So, the lumps are finally hard soldered/brazed in place. This, however, took 3 tries to get a good fit! First the lumps should be a good 'snug' fit in the monoblock. I had too loose a fit. The lumps 'settled' downward and the assembly wouldn't close on the action. There must be a couple thousands clearance between the action flats and the barrel flats.
Next, my milled slot was too wide. On the 2nd attempt, the rear lump shifted about .001 sideways, not allowing the rib extension to go in.
My advice here is to make sure you have a tight fit before you solder. I would have been wise to have taken a center punch and raised some 'points' in the bottom of the monoblock. I tried some brass shims........they obviously melted! You are getting almost red heat to melt the solder. I think I used 40/45% silver (I've had it a long time).

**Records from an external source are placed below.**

(** X1: the registry of agents.  In every run, [listAgents()] holds each
    agent id once, [getAgentCard(id)] is the card of the last
    [registerAgent(id, ...)] (nothing for an id never registered), and the
    list and the lookup agree. *)
Theorem agents_registry (turns : list Turn) (e : Env) :
  let p := a2a (run turns (init e)) in
  NoDup (listAgents p).*1 ∧
  (∀ agentId, getAgentCard (Some agentId) p = last_registered agentId turns) ∧
  getAgentCard None p = None ∧
  (∀ agentId card,
     (agentId, card) ∈ listAgents p ↔ getAgentCard (Some agentId) p = Some card).
Proof.
  simpl. unfold listAgents, getAgentCard. simpl.
  assert (NoDup (agents (a2a (run turns (init e)))).*1 ∧
          ∀ agentId, map_get agentId (agents (a2a (run turns (init e))))
                     = last_registered agentId turns) as [Hnd Hget].
  { induction turns as [|x turns IH] using rev_ind.
    - split; [constructor | done].
    - destruct IH as [Hnd Hget]. rewrite a2a_run_snoc, agents_turn. split.
      + destruct x; try done. rewrite map_set_keys. case_decide; [done|].
        apply NoDup_app. split_and!; [done | | apply NoDup_singleton].
        intros k Hk ->%list_elem_of_singleton. done.
      + intros agentId.
        rewrite last_registered_snoc. destruct x; try apply Hget.
        rewrite map_get_set. case_decide; [done | apply Hget]. }
  split_and!; [done | done | done |].
  intros agentId card. by apply map_get_elem.
Qed.

End A2ARegistryFacts.

Section A2AMoreFacts.
Import A2A A2ARuns.

Lemma register_handlers_lookup (hs : Handlers) (acc : gmap string Handler)
    (skills : list Skill) (k : string) :
  foldl (λ hs' skill,
           match hs (skill_id skill) with
           | Some h => <[skill_id skill := h]> hs'
           | None => hs'
           end) acc skills !! k
  = if decide (k ∈ skill_id <$> skills)
    then match hs k with Some h => Some h | None => acc !! k end
    else acc !! k.
Proof.
  revert acc. induction skills as [|skill skills IH]; intros acc.
  - rewrite decide_False; [done | apply not_elem_of_nil].
  - cbn [foldl]. rewrite IH, fmap_cons.
    destruct (decide (k ∈ skill_id <$> skills)) as [Hin|Hin].
    + rewrite decide_True by (by right).
      destruct (hs k) as [h|] eqn:Hk; [done|].
      destruct (hs (skill_id skill)) as [h'|] eqn:Hs; [|done].
      rewrite lookup_insert_ne; [done | congruence].
    + destruct (decide (skill_id skill = k)) as [Heq|Hne].
      * rewrite decide_True by (rewrite Heq; left).
        rewrite Heq. destruct (hs k) as [h|]; [|done].
        by rewrite lookup_insert_eq.
      * rewrite decide_False by (intros [?|?]%elem_of_cons; congruence).
        destruct (hs (skill_id skill)); [|done].
        by rewrite lookup_insert_ne.
Qed.

Lemma agentHandlers_turn (σ : Sys) (x : Turn) :
  agentHandlers (a2a (turn σ x)) =
  match x with
  | Register agentId card hs =>
      agentHandlers (registerAgent agentId card hs (a2a σ))
  | _ => agentHandlers (a2a σ)
  end.
Proof.
  destruct x as [a c hs | skill inp session | r | k out | k err]; simpl; try done.
  - by destruct (sendTask_start_spec skill inp session σ) as (? & _ & _ & -> & _).
  - unfold sendTask_resume. repeat (case_match; simpl; try done).
    all: unfold catch_fail in *; repeat (case_match; simplify_eq; simpl; try done).
  - unfold handleTaskComplete. by case_match.
  - unfold handleTaskFail. by case_match.
Qed.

The top pic shows how the lumps should fit the action when you start. No fore and aft movement, extractor in place, locking lug engaged. I think the best advise here is to keep the action totally stripped except for the hinge pin and the locking lug in hand. The crossbolt hole will be the very last thing done!
As for heat: I use an ice melting torch, cheap, on eBay, comes with 3 torches. I use the mid sized. Cheaper than a Siefert for most things. The torch is a bit too long but can be held.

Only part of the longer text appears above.